Python module for performing linear regression for data with measurement errors and intrinsic scatter

Overview

Linear regression for data with measurement errors and intrinsic scatter (BCES)

Python module for performing robust linear regression on (X,Y) data points where both X and Y have measurement errors.

The fitting method is the bivariate correlated errors and intrinsic scatter (BCES) and follows the description given in Akritas & Bershady. 1996, ApJ. Some of the advantages of BCES regression compared to ordinary least squares fitting (quoted from Akritas & Bershady 1996):

  • it allows for measurement errors on both variables
  • it permits the measurement errors for the two variables to be dependent
  • it permits the magnitudes of the measurement errors to depend on the measurements
  • other "symmetric" lines such as the bisector and the orthogonal regression can be constructed.

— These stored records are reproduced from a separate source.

Lemma ok_set W key f : wf_ok W → flight_ok f → wf_ok (with_flights (jset (flights W) key f) W).
Proof.
  intros [H1 H2 H3 H4 H5] Hf. split; cbn [flights chains with_flights]; [by apply jwf_jset| |done..].
  intros k f'. rewrite jget_jset. case_decide; [by intros [= <-]|apply H2].
Qed.

Lemma ok_del W key : wf_ok W → wf_ok (with_flights (jdel (flights W) key) W).
Proof.
  intros [H1 H2 H3 H4 H5]. split; cbn [flights chains with_flights]; [by apply jwf_jdel| |done..].
  intros k f'. rewrite jget_jdel. case_decide; [done|apply H2].
Qed.

Lemma ok_note W now ck n tr : wf_ok W → capped n → wf_ok (chainNote now ck n tr W).
Proof.
  intros [H1 H2 H3 H4 H5] Hn. split; [exact H1|exact H2|by apply chainNote_jwf| |].
  2: { unfold chainNote, jsize. cbn [chains with_chains]. rewrite length_drop. unfold FLIGHT_CHAIN_MAX. lia. }
  intros k c Hg. apply chainNote_get in Hg as [[_ ->]|Hg]; [done|by eapply H4|done].
Qed.

Lemma ok_get W now ck : wf_ok W → wf_ok (chainGet now ck W).1.
Proof.
  intros [H1 H2 H3 H4 H5]. pose proof (chainGet_frame now ck W) as (_ & E & _).
  split; [by rewrite E|by rewrite E|by apply chainGet_jwf| |].
  2: { destruct (chainGet_chains now ck W) as [->|[-> _]]; [done|]. pose proof (jsize_jdel_le (chains W) ck). lia. }
  intros k c Hg. eapply (H4 k). destruct (chainGet_chains now ck W) as [Ec|[Ec _]]; rewrite Ec in Hg; [done|].
  rewrite jget_jdel in Hg. by case_decide.
Qed.

Lemma absorb_capped e c :
  capped (fe_promotions e) → (∀ x, c = Some x → capped x.1) → capped (fe_promotions (absorb e c)).
Proof.
  destruct c as [[n tr]|]; intros He Hc; [|done]. specialize (Hc _ eq_refl). cbn in Hc |- *. unfold capped in *. lia.
Qed.

Lemma entries_ok f es :
  flight_ok f → jwf es → (∀ ck e, (ck, e) ∈ es → capped (fe_promotions e)) → flight_ok (with_entries es f).
Proof. intros (H1 & H2 & H3 & H4 & H5) Hw He. exact (conj Hw (conj H2 (conj H3 (conj H4 He)))). Qed.

Lemma ok_open W now nonce att t root ty p a ex c :
  wf_ok W → (∀ x, c = Some x → capped x.1) → wf_ok (flightOpen envMsgId now nonce att W t root ty p a ex c).1.
Proof.
  intros HW Hc. unfold flightOpen. destruct (writeMsgId _ _ _) as [m|]; [|done].
  destruct (decide (m = "")); [done|]. cbv zeta.
  set (ck := corrKey _ _ _). set (key := flightKey _ _ _). set (f := match jget (flights W) key with Some _ => _ | None => _ end).
  assert (flight_ok f) as Hf.
  { unfold f. destruct (jget (flights W) key) as [f0|] eqn:E; [by apply (wo_flight _ HW key)|].
    unfold flight_ok. split_and!; cbn; try done; [constructor|]. intros ? ? H. by apply elem_of_nil in H. }
  clearbody f. pose proof (ok_get W now ck HW) as HW1. pose proof (chainGet_Some now ck W) as Hg.
  destruct (chainGet now ck W) as [W1 c'] eqn:E. cbn [fst snd] in *. apply ok_set; [done|].
  destruct Hf as (F1 & F2 & F3 & F4 & F5). apply entries_ok; [done|by apply jwf_jset|].
  intros ck0 e0 [Heq|Hin]%jset_elem; [|by eapply F5|done]. injection Heq as -> ->.
  apply absorb_capped; [apply absorb_capped; [|done]|].
  - destruct (jget (f_entries f) ck) as [e|] eqn:Ee; [apply (F5 ck), jget_Some_elem, Ee|done].
  - intros x Hx. destruct c' as [c0|]; [|done]. cbn in Hx. injection Hx as <-. cbn. eapply (wo_chain _ HW), Hg, eq_refl.
Qed.

Lemma ok_close W key ck f : wf_ok W → flight_ok f → wf_ok (close_entry key ck f W).
Proof.
  intros HW (F1 & F2 & F3 & F4 & F5). unfold close_entry. destruct (jdel (f_entries f) ck) as [|x es] eqn:E; [by apply ok_del|].
  apply ok_set; [done|]. apply entries_ok; [done|rewrite <- E; by apply jwf_jdel|].
  intros ck' e Hin. rewrite <- E in Hin. apply elem_of_jdel in Hin as [Hin _]. by eapply F5.
Qed.

Lemma ok_foldl {A} (F : wf → A → wf) (P : A → Prop) l :
  (∀ W x, P x → wf_ok W → wf_ok (F W x)) → ∀ W, (∀ x, x ∈ l → P x) → wf_ok W → wf_ok (foldl F W l).
Proof.
  intros HF. induction l as [|x l IH]; intros W Hl HW; [done|]. cbn. apply IH; [intros y Hy; apply Hl; by right|].
  apply HF; [apply Hl; by left|done].
Qed.

Lemma ok_complete W th m op from ae : wf_ok W → wf_ok (flightComplete W th m op from ae).
Proof.
  intros HW. unfold flightComplete. apply (ok_foldl _ (λ p, flight_ok p.2)); [|intros [k f] Hp; eapply (wo_flight _ HW k); by apply elem_jget, Hp; apply HW|done].
  intros W' [key f] Hf HW'. unfold complete_one.
  destruct (negb _); [done|]. destruct (negb _); [done|].
  destruct (negb _ && _); [destruct (f_merge f); [ok_same|done]|]. by apply ok_close.
Qed.

Lemma stage_ok s r d f :
  flight_ok f → 0 ≤ r ≤ FLIGHT_MAX_ROUNDS → (s = AwaitAck → r = 0) → (s ≠ AwaitAck → 1 ≤ r) → flight_ok (with_stage s r d f).
Proof. intros (H1 & H2 & H3 & H4 & H5) Hr Ha Hb. exact (conj H1 (conj Hr (conj Ha (conj Hb H5)))). Qed.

In order to understand how to perform and interpret the regression results, please read the paper.

Installation

Using pip:

pip install bces

If that does not work, you can install it using the setup.py script:

python setup.py install

You may need to run the last command with sudo.

Alternatively, if you plan to modify the source then install the package with a symlink, so that changes to the source files will be immediately available:

python setup.py develop

Usage

import bces.bces as BCES
a,b,aerr,berr,covab=BCES.bcesp(x,xerr,y,yerr,cov)

Arguments:

  • x,y : 1D data arrays
  • xerr,yerr: measurement errors affecting x and y, 1D arrays
  • cov : covariance between the measurement errors, 1D array

If you have no reason to believe that your measurement errors are correlated (which is usually the case), you can provide an array of zeroes as input for cov:

cov = numpy.zeros_like(x)

Output:

  • a,b : best-fit parameters a,b of the linear regression such that y = Ax + B.
  • aerr,berr : the standard deviations in a,b
  • covab : the covariance between a and b (e.g. for plotting confidence bands)

Each element of the arrays a, b, aerr, berr and covab correspond to the result of one of the different BCES lines: y|x, x|y, bissector and orthogonal, as detailed in the table below. Please read the original BCES paper to understand what these different lines mean.

Element Method Description
0 y|x Assumes x as the independent variable
1 x|y Assumes y as the independent variable
2 bissector Line that bisects the y|x and x|y. This approach is self-inconsistent, do not use this method, cf. Hogg, D. et al. 2010, arXiv:1008.4686.
3 orthogonal Orthogonal least squares: line that minimizes orthogonal distances. Should be used when it is not clear which variable should be treated as the independent one

By default, bcesp run in parallel with bootstrapping.

Examples

bces-example.ipynb is a jupyter notebook including a practical, step-by-step example of how to use BCES to perform regression on data with uncertainties on x and y. It also illustrates how to plot the confidence band for a fit.

If you have suggestions of more examples, feel free to add them.

Running Tests

To test your installation, run the following command inside the BCES directory:

pytest -v

Requirements

See requirements.txt.

Citation

If you end up using this code in your paper, you are morally obliged to cite the following works

I spent considerable time writing this code, making sure it is correct and user-friendly, so I would appreciate your citation of the second paper in the above list as a token of gratitude.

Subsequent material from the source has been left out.